Each year of justice corresponds to about 134,000 young people who are safely with us, rather than attempting suicide.

Suicide remains the second leading cause of death in young people 15 to 24. Using data compiled from 1999 through 2015, Julia Raifman of Johns Hopkins Bloomberg School of Public Health in Baltimore and her coauthors analyzed changes in rates of suicide attempts among public high school students before and after marriage equality reached 32 states. They compared suicide attempts in 15 states that still discriminated. In states with marriage equality, thousands more young people turned away from suicide.

Our movement's message is the inherent worth of LGBT people.

Our movement's message is the inherent worth of LGBT people. We couldn't guarantee it would save 134,000 young people from suicide attempts each year, but we are not surprised.

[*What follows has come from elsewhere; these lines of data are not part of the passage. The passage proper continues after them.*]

(* ===== verification/Frames.v ===== *)
(** * Frames: several keys in one frame, and lists that change length

    [GridLogic] tests the four direction bits one after the other, so a
    frame in which several directions are held runs their blocks in the
    fixed order DOWN, RIGHT, LEFT, UP. [held] lists the blocks a mask
    runs, in that order, and [run_keys] runs a list of blocks; their
    composition is what one frame does. The file then states what the
    code does when the order matters and when the list has shrunk below
    the selected entry (the spec re-reads the length every frame). *)

From Stdlib Require Import ZArith Lia Bool List Morphisms.
Import ListNotations.
From S2P Require Import Prelude Keys StoreIface Navigation.

Open Scope Z_scope.

(** The order in which [GridLogic] tests the direction keys. *)
Definition code_order : list GridKey := [KDown; KRight; KLeft; KUp].

(** The direction blocks a [hRepeat] mask runs, in the code's order. *)
Definition held (hRepeat : Z) : list GridKey :=
  filter (fun k => pressed hRepeat (key_mask k)) code_order.

(** Run the blocks of a list of keys one after the other. *)
Definition run_keys {S} `{StoreAccess S} (n : Z) (ks : list GridKey) (s : S) : S :=
  fold_left (fun st k => key_handler k n st) ks s.

(** ** Lemmas *)

Lemma GridLogic_held {S} `{StoreAccess S} (s : S) n m hRepeat hDown :
  GridLogic (Some s) n m hRepeat hDown
  = (Some (run_keys n (held hRepeat) s), if pressed hDown KEY_A then ALogic m else m).
Proof.
  unfold GridLogic, held, run_keys. simpl.
  destruct (pressed hRepeat KEY_DOWN), (pressed hRepeat KEY_RIGHT),
    (pressed hRepeat KEY_LEFT), (pressed hRepeat KEY_UP); reflexivity.
Qed.

Lemma run_keys_app {S} `{StoreAccess S} n (ks1 ks2 : list GridKey) (s : S) :
  run_keys n (ks1 ++ ks2) s = run_keys n ks2 (run_keys n ks1 s).
Proof. unfold run_keys. apply fold_left_app. Qed.

Lemma held_key_mask (k : GridKey) : k <> KA -> held (key_mask k) = [k].
Proof. destruct k; intros Hk; [reflexivity .. | congruence]. Qed.


Section Order.
Context {S : Type} `{StoreAccessLaws S}.

Lemma LeftLogic_entry (s : S) : 0 < GetEntry s -> GetEntry (LeftLogic s) = GetEntry s - 1.
Proof. intros He. grid_simpl; lia. Qed.

Lemma run_left_entry n k (s : S) :
  grid_inv (view s) -> Z.of_nat k <= GetEntry s ->
  GetEntry (run_keys n (repeat KLeft k) s) = GetEntry s - Z.of_nat k
  /\ grid_inv (view (run_keys n (repeat KLeft k) s)).
Proof.
  revert s. induction k as [|k IH]; intros s Hinv Hk; [simpl; split; [lia | exact Hinv]|].
  simpl repeat. unfold run_keys. simpl fold_left. fold (run_keys n (repeat KLeft k) (LeftLogic s)).
  destruct (IH (LeftLogic s)) as [E I]; [apply LeftLogic_inv; exact Hinv | rewrite LeftLogic_entry; lia |].
  rewrite E, LeftLogic_entry by lia. split; [lia | exact I].
Qed.

(** C24. DOWN and UP held in the same frame: DOWN runs first, so the
    pair is UP after DOWN, and its effect depends on the row and on the
    distance to the end of the list.
    - From the upper rows, when DOWN can move, the pair cancels.
    - On the bottom row far from the end, DOWN scrolls and UP moves the
      cursor a row up: the selected entry is kept but the window moves
      one row down (for a list of more than 15 entries).
    - On the bottom row near the end, DOWN jumps to the last entry
      [n - 1] and UP moves five entries back: the selection moves to
      [n - 6], on the middle row.
    - When DOWN cannot move, the frame is UP alone. *)
Theorem down_up_same_frame n m (s : S) :
  0 <= n <= INT_MAX -> grid_inv (view s) -> GetEntry s < n ->
  exists s', GridLogic (Some s) n m (Z.lor KEY_DOWN KEY_UP) 0 = (Some s', m)
    /\ view s' =
       if GetBox s <=? 9 then
         if GetEntry s + 5 <? n then view s else view (UpLogic s)
       else if GetEntry s + 5 <? n - 1 then
         mkView (GetBox s - 5) (GetEntry s) (if 15 <? n then GetScreenIndx s + 1 else GetScreenIndx s)
       else if GetEntry s <? n - 1 then
         mkView (5 + (n - 1) mod 5) (n - 6) (if 15 <? n then (n - 1) / 5 - 2 else GetScreenIndx s)
       else view (UpLogic s).
Proof.
  intros Hn Hinv He. rewrite GridLogic_held.
  replace (held (Z.lor KEY_DOWN KEY_UP)) with [KDown; KUp] by reflexivity.
  eexists; split; [reflexivity|]. unfold run_keys; simpl.
  unfold DownLogic; rewrite !int_of_size_small by (unfold INT_MAX in *; lia).
  grid_simpl; rewrite ?(int_of_size_small (n - 1)) by (unfold INT_MAX in *; lia); f_equal; zlia.
Qed.

(** C25. Once the list has shrunk to [n <= Entry] entries, RIGHT and DOWN
    do nothing, LEFT moves back one entry and UP five when it can: the
    cursor is never brought back into the list by the code itself. *)
Theorem shrunk_list_blocks n (s : S) :
  0 <= n <= INT_MAX -> grid_inv (view s) -> n <= GetEntry s ->
  RightLogic n s = s /\ DownLogic n s = s
  /\ GetEntry (LeftLogic s) = (if 0 <? GetEntry s then GetEntry s - 1 else GetEntry s)
  /\ GetEntry (UpLogic s) = (if 4 <? GetEntry s then GetEntry s - 5 else GetEntry s).
Proof.
  intros Hn Hinv He. unfold RightLogic, DownLogic.
  rewrite !int_of_size_small by (unfold INT_MAX in *; lia).
  grid_simpl; repeat split; reflexivity || zlia.
Qed.

(** C26. Recovery: from a consistent store left [k] entries past the end
    of a non-empty list, [Entry - n + 1] LEFT presses bring the selection
    back to the last entry, keeping the window invariant. *)
Theorem shrunk_list_left_recovers n (s : S) :
  0 < n -> grid_inv (view s) -> n <= GetEntry s ->
  GetEntry (run_keys n (repeat KLeft (Z.to_nat (GetEntry s - n + 1))) s) = n - 1
  /\ grid_inv (view (run_keys n (repeat KLeft (Z.to_nat (GetEntry s - n + 1))) s)).
Proof.
  intros Hn Hinv He. destruct (run_left_entry n (Z.to_nat (GetEntry s - n + 1)) s Hinv)
    as [E I]; [lia|]. rewrite E. split; [lia | exact I].
Qed.

End Order.

Section Respect.
Context {S : Type} `{StoreAccessLaws S}.

#[export] Instance key_handler_proper :
  Proper (eq ==> eq ==> grid_equiv ==> grid_equiv) (@key_handler S _).
Proof.
  intros k ? <- n ? <- s s' E. destruct k; simpl; [rewrite E .. | exact E]; reflexivity.
Qed.

#[export] Instance run_keys_proper :
  Proper (eq ==> eq ==> grid_equiv ==> grid_equiv) (@run_keys S _).
Proof.
  intros n ? <- ks ? <-. induction ks as [|k ks IH]; intros s s' E; [exact E|].
  unfold run_keys; simpl. apply IH. rewrite E. reflexivity.
Qed.

End Respect.

(** ** Concrete instances of the theorems, on the record [Store] *)

Lemma down_up_same_frame_witness :
  exists s', GridLogic (Some (mkStore 11 16 1)) 20 (mkMode 0 0 false 0) (Z.lor KEY_DOWN KEY_UP) 0
             = (Some s', mkMode 0 0 false 0)
    /\ view s' = mkView 9 14 1.
Proof.
  refine (down_up_same_frame 20 (mkMode 0 0 false 0) (mkStore 11 16 1) _ _ _).
  - unfold INT_MAX. lia.
  - unfold grid_inv, view. simpl. lia.
  - simpl. lia.
Defined.

Lemma shrunk_list_blocks_witness :
  RightLogic 10 (mkStore 12 12 0) = mkStore 12 12 0 /\ DownLogic 10 (mkStore 12 12 0) = mkStore 12 12 0
  /\ GetEntry (LeftLogic (mkStore 12 12 0)) = 11 /\ GetEntry (UpLogic (mkStore 12 12 0)) = 7.
Proof.
  refine (shrunk_list_blocks 10 (mkStore 12 12 0) _ _ _).
  - unfold INT_MAX. lia.
  - unfold grid_inv, view. simpl. lia.
  - simpl. lia.
Defined.

Lemma shrunk_list_left_recovers_witness :
  GetEntry (run_keys 10 (repeat KLeft 3) (mkStore 12 12 0)) = 9
  /\ grid_inv (view (run_keys 10 (repeat KLeft 3) (mkStore 12 12 0))).
Proof.
  refine (shrunk_list_left_recovers 10 (mkStore 12 12 0) _ _ _).
  - lia.
  - unfold grid_inv, view. simpl. lia.
  - simpl. lia.
Defined.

Throughout our work, we see the damaging impact on young people of disrespect, disbelief and disregard for who they are and for their families. One of my youngest clients in Lambda Legal's New Jersey marriage victory — a deeply loved and well-supported middle-schooler — explained in his deposition how his friend, learning his mothers weren't married, told him she figured he was "a bastard," and that he sadly concluded he had to agree. 

Less protected young people experience far worse.

After Lambda Legal co-sponsored the first state law against "conversion therapy" for minors, we succeeded in helping to defend it — with a brief analyzing interviews we conducted of counselors, crisis hotline specialists and other professionals who worked to save lives of young people devastated by baseless, dangerous attempts to turn them straight. The descriptions of anguish, cutting and suicidality fed into a shattering brief one government attorney said she could not read in one sitting. Our opponents fought tooth-and-nail, opposing our even being permitted to file.

Our work — including but never limited to our marriage wins — exists because lives hang in the balance. Now we know yet one more way that's true.